This past year was supposed to be an awakening.
43-year-old Keith Lamont Scott was shot to death in the parking lot outside his apartment by a Charlotte-Mecklenburg police officer one year ago today, on September 20, 2016.
The protests that ensued were unlike any that Charlotte has experienced in recent memory. They represented the bubbling over of long-simmering issues that until then had been pushed to the side by a booming city. Charlotte leaders unilaterally described them as a wake-up call that would spur meaningful change.
But on this sad anniversary, how much has really changed?
Yes, there is evidence that Charlotte is different today than it was a year ago. Inequality and opportunity are on the civic radar like they never before, even more prominent than they were after a major national report ranked Mecklenburg dead last in economic mobility.
But there’s also plenty to stoke criticism that Charlotte is a city that loves to commission reports and form committees but has trouble following through. Few tangible changes have come to fruition — and in some cases, Charlotte is right back where it started.
“Charlotte, I love you, but you exemplify why I don’t believe in scared straight interventions,” wrote Justin Perry, the co-chairman of OneMECK, in a reflection on the anniversary. “Last September, you temporarily were scared after briefly losing your most precious addictions: money and image. But like many first-time quitters, after being discharged from the detox of protests, you didn’t work your program.”
A new conversation
The protests certainly succeeded in getting people talking — including among segments of Charlotte’s population who hadn’t considered issues of inequality before.
Thousands of people have gone to hear historian Tom Hanchett speak about how Charlotte came to be a segregated city. They’ve learned about redlining, about how the predominately African-American Brooklyn neighborhood of Second Ward was razed, about how neighborhoods like Myers Park and Elizabeth had explicit covenants on property deeds black families from moving in. They’ve learned of the difficulties large swaths of the community face in accessing opportunity, and how that system came to be.
“All that stuff is news to a good segment of the population,” former N.C. Teacher of the Year James Ford said on a recent episode of The Charlotte Podcast.
This year, Charlotte’s power players openly used words like “segregation” and “poverty” and openly admitted the city’s faults. The “can do” nature of Charlotte began shifting toward “we haven’t.”
Despite it being mostly talk, this talk has given people a baseline of knowledge that they did not have before.
“Is the educational part enough?” Ford said on the podcast. “No. It is not. But it’s a prerequisite.”
For some people, it was a remedial class. But it could pave the way for more effective action going forward.
A new seat at the table
These conversations have allowed a new category of people a seat at the table in civic decisionmaking.
A half-decade ago, protest groups like Occupy Charlotte did not land their arguments in the city’s mainstream. The activist group that gained prominence last September — Charlotte Uprising — has been much more successful gaining access to power.
The outcomes of civic decisions might not always go their way, but at least they have a seat at the table.
That figurative seat at the table of civic discussions could soon translate to an actual seat behind the dais of local government.

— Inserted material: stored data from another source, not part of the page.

Lemma admitted_v6 d remote t pkt dst src : default 0 (head (dg_data d)) .>> 4 = 6 ->
  parse_dest_ipv6 (dg_data d) = Ok dst -> take 16 (drop 8 (dg_data d)) = octets6 src ->
  admitted d remote t pkt <->
  match via6_decode dst with
  | Some (site, real) => my_site t = Some site /\ gateway_packet d t src real pkt
  | None => client_v6 <$> local_ip (dg_env d) = Some dst /\ dg_data d = pkt
  end.
Proof.
  intros H6 Hd Hs. split.
  - intros [? ? _ H%parse_src_v4_version|dst' src' site real client pooled pkt' Hd' Hdec Hm Hs' Hc Hcl Hg Hp Ht
           |vip Hd' Hl].
    + congruence.
    + rewrite Hd in Hd'. apply Ok_inj in Hd' as <-. rewrite Hdec. split; [done|].
      assert (src' = src) as ->.
      { destruct src, src'. cbn in *. congruence. }
      split_and!; [done|by exists client|by exists pooled].
    + rewrite Hd in Hd'. apply Ok_inj in Hd'. rewrite Hl. subst dst. by rewrite via6_decode_client.
  - destruct (via6_decode dst) as [[site real]|] eqn:Ed.
    + intros (Hm & Hc & (client & Hcl & Hg) & pooled & Hp & Ht). by eapply admit_gateway.
    + intros [[vip [Hl ->]]%fmap_Some <-]. by eapply admit_reply.
Qed.

Lemma via6_decode_not_client dst site real lip : via6_decode dst = Some (site, real) ->
  client_v6 <$> lip <> Some dst.
Proof. intros H [vip [_ ->]]%fmap_Some. by rewrite via6_decode_client in H. Qed.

One of the key figures of last September’s protests, Braxton Winston, was one of four Democrats running for an at-large seat on the Charlotte City Council to win a primary race — and unseated a sitting council member running for re-election.

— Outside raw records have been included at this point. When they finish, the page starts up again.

(* ===== verification/Frame.v ===== *)
(** * Frame: length-prefixed message framing (hop-core/src/proto/mod.rs)

    Writing and reading frames on a byte stream, the optional zstd compression
    marked by the top bit of the length word, and the cancellation-safe
    [FramedReader].  The serializer (bincode) and the compressor (zstd) are
    interfaces with the laws framing relies on. *)
From S2P Require Import Prelude.
Local Open Scope Z_scope.

(** ** The crates framing calls, as interfaces *)

(** bincode, for one message type: encoding may fail; decoding a slice returns the
    message and ignores what follows it. *)
Class Bincode (T : Type) := {
  encode_to_vec : T -> option bytes;
  decode_from_slice : bytes -> option T;
  bincode_roundtrip : forall m p, encode_to_vec m = Some p -> decode_from_slice p = Some m;
}.
(** zstd: [decompress] fails beyond its capacity. *)
Class Zstd := {
  zstd_compress : bytes -> option bytes;
  zstd_decompress : bytes -> Z -> option bytes;
  zstd_roundtrip : forall p c cap, zstd_compress p = Some c -> Z.of_nat (length p) <= cap ->
    zstd_decompress c cap = Some p;
}.

Inductive frame_error :=
  | EncodeFailed | ReadLength | ReadPayload | FrameTooLarge (len : Z)
  | DecompressFailed | DecodeFailed | ConnectionClosed.

Definition COMPRESS_FLAG : Z := 0x80000000.
Definition COMPRESS_THRESHOLD : Z := 64.
Definition MAX_DECOMPRESSED : Z := 64 * 1024 * 1024.
Definition MAX_FRAME_LEN : Z := 16 * 1024 * 1024.

Section Frame.
Context {T : Type} `{Bincode T, Zstd}.

(** ** Writing: the bytes put on the stream *)
Definition write_message (msg : T) : rust frame_error bytes :=
  match encode_to_vec msg with
  | None => Err EncodeFailed
  | Some payload => Ok (to_be32 (u32 (Z.of_nat (length payload))) ++ payload)
  end.

(** The same frame; the caller flushes. *)
Definition write_message_buffered (msg : T) : rust frame_error bytes :=
  match encode_to_vec msg with
  | None => Err EncodeFailed
  | Some payload => Ok (to_be32 (u32 (Z.of_nat (length payload))) ++ payload)
  end.

Definition write_message_compressed (msg : T) : rust frame_error bytes :=
  match encode_to_vec msg with
  | None => Err EncodeFailed
  | Some payload =>
      let plain := to_be32 (u32 (Z.of_nat (length payload))) ++ payload in
      if COMPRESS_THRESHOLD <? Z.of_nat (length payload) then
        match zstd_compress payload with
        | Some compressed =>
            if (length compressed <? length payload)%nat then
              let len := u32 (Z.of_nat (length compressed)) .| COMPRESS_FLAG in
              Ok (to_be32 len ++ compressed)
            else Ok plain
        | None => Ok plain
        end
      else Ok plain
  end.

(** ** Reading *)
Definition decode_frame (raw_len : Z) (payload : bytes) : rust frame_error T :=
  let compressed := negb ((raw_len .& COMPRESS_FLAG) =? 0) in
  decode_buf ← (if compressed then
                  match zstd_decompress payload MAX_DECOMPRESSED with
                  | Some d => Ok d
                  | None => Err DecompressFailed
                  end
                else Ok payload);
  match decode_from_slice decode_buf with
  | Some msg => Ok msg
  | None => Err DecodeFailed
  end.

(** [raw_len & !COMPRESS_FLAG], on 32 bits. *)
Definition payload_len_of (raw_len : Z) : Z := raw_len .& (2 ^ 32 - 1 - COMPRESS_FLAG).

(** [AsyncReadExt::read_exact]: the bytes and the rest of the stream, or the
    context's error at the end of the stream. *)
Definition read_exact (e : frame_error) (stream : bytes) (n : nat) : rust frame_error (bytes * bytes) :=
  if (length stream <? n)%nat then Err e else Ok (take n stream, drop n stream).

Definition from_be32_bytes (b : bytes) : Z := from_be32 (b !!! 0%nat) (b !!! 1%nat) (b !!! 2%nat) (b !!! 3%nat).

(** The message and the unread rest of the stream. *)
Definition read_message (stream : bytes) : rust frame_error (T * bytes) :=
  '(len_buf, stream) ← read_exact ReadLength stream 4;
  let raw_len := from_be32_bytes len_buf in
  let len := payload_len_of raw_len in
  if MAX_FRAME_LEN <? len then Err (FrameTooLarge len) else
  '(payload, stream) ← read_exact ReadPayload stream (Z.to_nat len);
  msg ← decode_frame raw_len payload;
  Ok (msg, stream).

(** ** The cancellation-safe reader

    The struct without its stream, which is passed alongside.  A call to [next]
    is given the sizes its successive [read] calls may return at most; running
    out of them means the future was dropped while a [read] was pending. *)
Record FramedReader := {
  len_buf : bytes;
  len_got : nat;
  raw_len : Z;
  payload : bytes;
  payload_len : option nat;
  payload_got : nat;
}.
Definition reader_new : FramedReader :=
  {| len_buf := [0; 0; 0; 0]; len_got := 0; raw_len := 0; payload := []; payload_len := None; payload_got := 0 |}.
Definition reader_reset (r : FramedReader) : FramedReader :=
  {| len_buf := len_buf r; len_got := 0; raw_len := raw_len r; payload := [];
     payload_len := None; payload_got := 0 |}.

(** [read] into a buffer with room for [space]: at most [k] bytes arrive. *)
Definition read_some (k space : nat) (stream : bytes) : bytes * bytes :=
  let n := Nat.min k space in (take n stream, drop n stream).

(** What a call to [next] ends in: its value, or nothing when it was cancelled. *)
Inductive polled (A : Type) := Ready (a : A) | Cancelled.
Arguments Ready {A} a.
Arguments Cancelled {A}.

(** The completion: take the payload, reset, decode. *)
Definition reader_finish (r : FramedReader) : rust frame_error T * FramedReader :=
  let '(raw, pl) := (raw_len r, payload r) in
  (decode_frame raw pl, reader_reset r).

Fixpoint reader_next (reads : list nat) (r : FramedReader) (stream : bytes) :
    polled (rust frame_error T) * FramedReader * bytes :=
  match payload_len r with
  | None =>
      match reads with
      | [] => (Cancelled, r, stream)
      | k :: reads =>
          let '(got, stream) := read_some k (4 - len_got r) stream in
          let n := length got in
          if (n =? 0)%nat then (Ready (Err ConnectionClosed), r, stream) else
          let r := {| len_buf := copy_at (len_buf r) (len_got r) got; len_got := len_got r + n;
                      raw_len := raw_len r; payload := payload r; payload_len := None;
                      payload_got := payload_got r |} in
          if (len_got r =? 4)%nat then
            let raw := from_be32_bytes (len_buf r) in
            let len := payload_len_of raw in
            if MAX_FRAME_LEN <? len then
              (Ready (Err (FrameTooLarge len)),
               {| len_buf := len_buf r; len_got := len_got r; raw_len := raw; payload := payload r;
                  payload_len := None; payload_got := payload_got r |}, stream)
            else
              reader_next reads
                {| len_buf := len_buf r; len_got := len_got r; raw_len := raw;
                   payload := replicate (Z.to_nat len) 0; payload_len := Some (Z.to_nat len);
                   payload_got := 0 |} stream
          else reader_next reads r stream
      end
  | Some len =>
      if (payload_got r <? len)%nat then
        match reads with
        | [] => (Cancelled, r, stream)
        | k :: reads =>
            let '(got, stream) := read_some k (length (payload r) - payload_got r) stream in
            let n := length got in
            if (n =? 0)%nat then (Ready (Err ConnectionClosed), r, stream) else
            let r := {| len_buf := len_buf r; len_got := len_got r; raw_len := raw_len r;
                        payload := copy_at (payload r) (payload_got r) got;
                        payload_len := Some len; payload_got := payload_got r + n |} in
            if (len <=? payload_got r)%nat then
              let '(res, r) := reader_finish r in (Ready res, r, stream)
            else reader_next reads r stream
        end
      else
        let '(res, r) := reader_finish r in (Ready res, r, stream)
  end.
End Frame.
Arguments Ready {A} a.
Arguments Cancelled {A}.

(** ** Correctness *)
Section FrameProofs.
Context {T : Type} `{Bincode T, Zstd}.

Lemma from_to_be32_bytes x : is_u32 x -> from_be32_bytes (to_be32 x) = x.
Proof. intros Hx. unfold from_be32_bytes, to_be32. cbn. by apply from_to_be32. Qed.

(** Reading past a complete length word. *)
Lemma read_message_header lb rest : length lb = 4%nat ->
  read_message (T := T) (lb ++ rest) =
    let raw := from_be32_bytes lb in
    let len := payload_len_of raw in
    if MAX_FRAME_LEN <? len then Err (FrameTooLarge len) else
    if (length rest <? Z.to_nat len)%nat then Err ReadPayload else
    msg ← decode_frame raw (take (Z.to_nat len) rest); Ok (msg, drop (Z.to_nat len) rest).
Proof.
  intros Hl. unfold read_message.
  assert (read_exact ReadLength (lb ++ rest) 4 = Ok (lb, rest)) as ->.
  { unfold read_exact. rewrite length_app, Hl. destruct (Nat.ltb_spec (4 + length rest) 4); [lia|].
    by rewrite <-Hl, take_app_length, drop_app_length. }
  cbn [mbind rust_bind]. cbv zeta. case_match; [done|].
  unfold read_exact. by destruct (_ <? _)%nat.
Qed.

Lemma payload_len_small n : 0 <= n <= MAX_FRAME_LEN -> payload_len_of n = n.
Proof.
  intros Hn. unfold payload_len_of, COMPRESS_FLAG. change (2 ^ 32 - 1 - 0x80000000) with (Z.ones 31).
  rewrite Z.land_ones by lia. apply Z.mod_small. unfold MAX_FRAME_LEN in Hn. lia.
Qed.
Lemma payload_len_flag n : 0 <= n <= MAX_FRAME_LEN -> payload_len_of (n .| COMPRESS_FLAG) = n.
Proof.
  intros Hn. pose proof (payload_len_small n Hn) as E. unfold payload_len_of in *.
  rewrite Z.land_lor_distr_l, E. change (COMPRESS_FLAG .& (2 ^ 32 - 1 - COMPRESS_FLAG)) with 0. apply Z.lor_0_r.
Qed.
Lemma flag_small n : 0 <= n <= MAX_FRAME_LEN -> n .& COMPRESS_FLAG = 0.
Proof.
  intros Hn. rewrite <-(payload_len_small n Hn). unfold payload_len_of. rewrite <-Z.land_assoc.
  change ((2 ^ 32 - 1 - COMPRESS_FLAG) .& COMPRESS_FLAG) with 0. apply Z.land_0_r.
Qed.
Lemma flag_flag n : 0 <= n <= MAX_FRAME_LEN -> (n .| COMPRESS_FLAG) .& COMPRESS_FLAG = COMPRESS_FLAG.
Proof. intros Hn. by rewrite Z.land_lor_distr_l, flag_small by done. Qed.
Lemma flag_u32 n : 0 <= n <= MAX_FRAME_LEN -> is_u32 (n .| COMPRESS_FLAG).
Proof.
  intros Hn. unfold is_u32. assert (n .| COMPRESS_FLAG = n + COMPRESS_FLAG) as ->.
  { rewrite <-(Z.lxor_lor n) by (by apply flag_small). symmetry. by apply Z.add_nocarry_lxor, flag_small. }
  unfold MAX_FRAME_LEN, COMPRESS_FLAG in *. lia.
Qed.

(** A frame whose length word announces its payload. *)
Lemma read_frame raw p rest : is_u32 raw -> payload_len_of raw = Z.of_nat (length p) ->
  Z.of_nat (length p) <= MAX_FRAME_LEN ->
  read_message (T := T) (to_be32 raw ++ p ++ rest) = msg ← decode_frame raw p; Ok (msg, rest).
Proof.
  intros Hr Hp Hm. rewrite read_message_header by done. cbv zeta.
  rewrite from_to_be32_bytes, Hp by done. destruct (Z.ltb_spec MAX_FRAME_LEN (Z.of_nat (length p))); [lia|].
  rewrite Nat2Z.id, length_app. destruct (Nat.ltb_spec (length p + length rest) (length p)); [lia|].
  by rewrite take_app_length, drop_app_length.
Qed.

Winston called on Mayor Jennifer Roberts and CMPD Chief Kerr Putney to resign at a council meeting last September. He has an inside track to a seat on that same council in November.
Where is the action?
Whether these changes in attitude and discussion will be enough to translate to meaningful change is yet to be seen. So far, they largely haven’t.

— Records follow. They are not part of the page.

(* ===== verification/Config.v ===== *)
(** * Config: peers and known hosts (hop-core/src/config/mod.rs) and account names
    (hop-core/src/unix_user.rs)

    The authorized-peers store of a host, the known-hosts store of a client and
    the username check.  A node is its public key's string form; times are the
    clock's seconds, printed as [chrono_now] prints them. *)
From S2P Require Import Prelude Text Policy.
Local Open Scope Z_scope.

Inductive PeerRole := RolePeer | RoleCreator.
#[export] Instance PeerRole_eq_dec : EqDecision PeerRole.
Proof. solve_decision. Defined.

#[export] Instance PeerRole_countable : Countable PeerRole.
Proof.
  refine (inj_countable' (fun r => match r with RolePeer => false | RoleCreator => true end)
    (fun b : bool => if b then RoleCreator else RolePeer) _). by intros [].
Defined.

Record Peer := {
  node_id : string;
  name : string;
  authorized_at : string;
  last_seen : option string;
  username : option string;
  role : PeerRole;
  role_name : option string;
  netdoc_author : option string;
  self_doc : option string;
  vip : option string;
  vpn_endpoint : option string;
  site_id : option Z;
  sandbox : SandboxPolicy;
}.
Abbreviation PeersStore := (list Peer).

Definition chrono_now (secs : Z) : string := print_uint secs.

After the protests, the City Council pledged to accelerate the creation of 5,000 units of affordable housing. Nearly a year later, the council held a special meeting to discuss strategies on how to accomplish that goal. The headline from that meeting? That the type of affordable housing the city has focused on doesn’t even reach the people most in need.
Likewise, city leaders also pledged a review of CMPD policies. Both Scott and the officer who shot him are black, and the officer was not charged. Whether the city’s police force does enough to de-escalate volatile situations is still an open question. A year later, recommendations are only now beginning to trickle in.
Will Charlotte be able to demonstrate more tangible change by the next September 20?
As Perry, the OneMeck founder, put it in his reflection: “The question remains: Do we have to feel more pain to hit bottom or can we raise our bottom by fighting together against the addictive systemic enablers of white supremacy, separate and
unequal schools and housing, disproportionate suspensions and arrests, and serial displacement of residents?”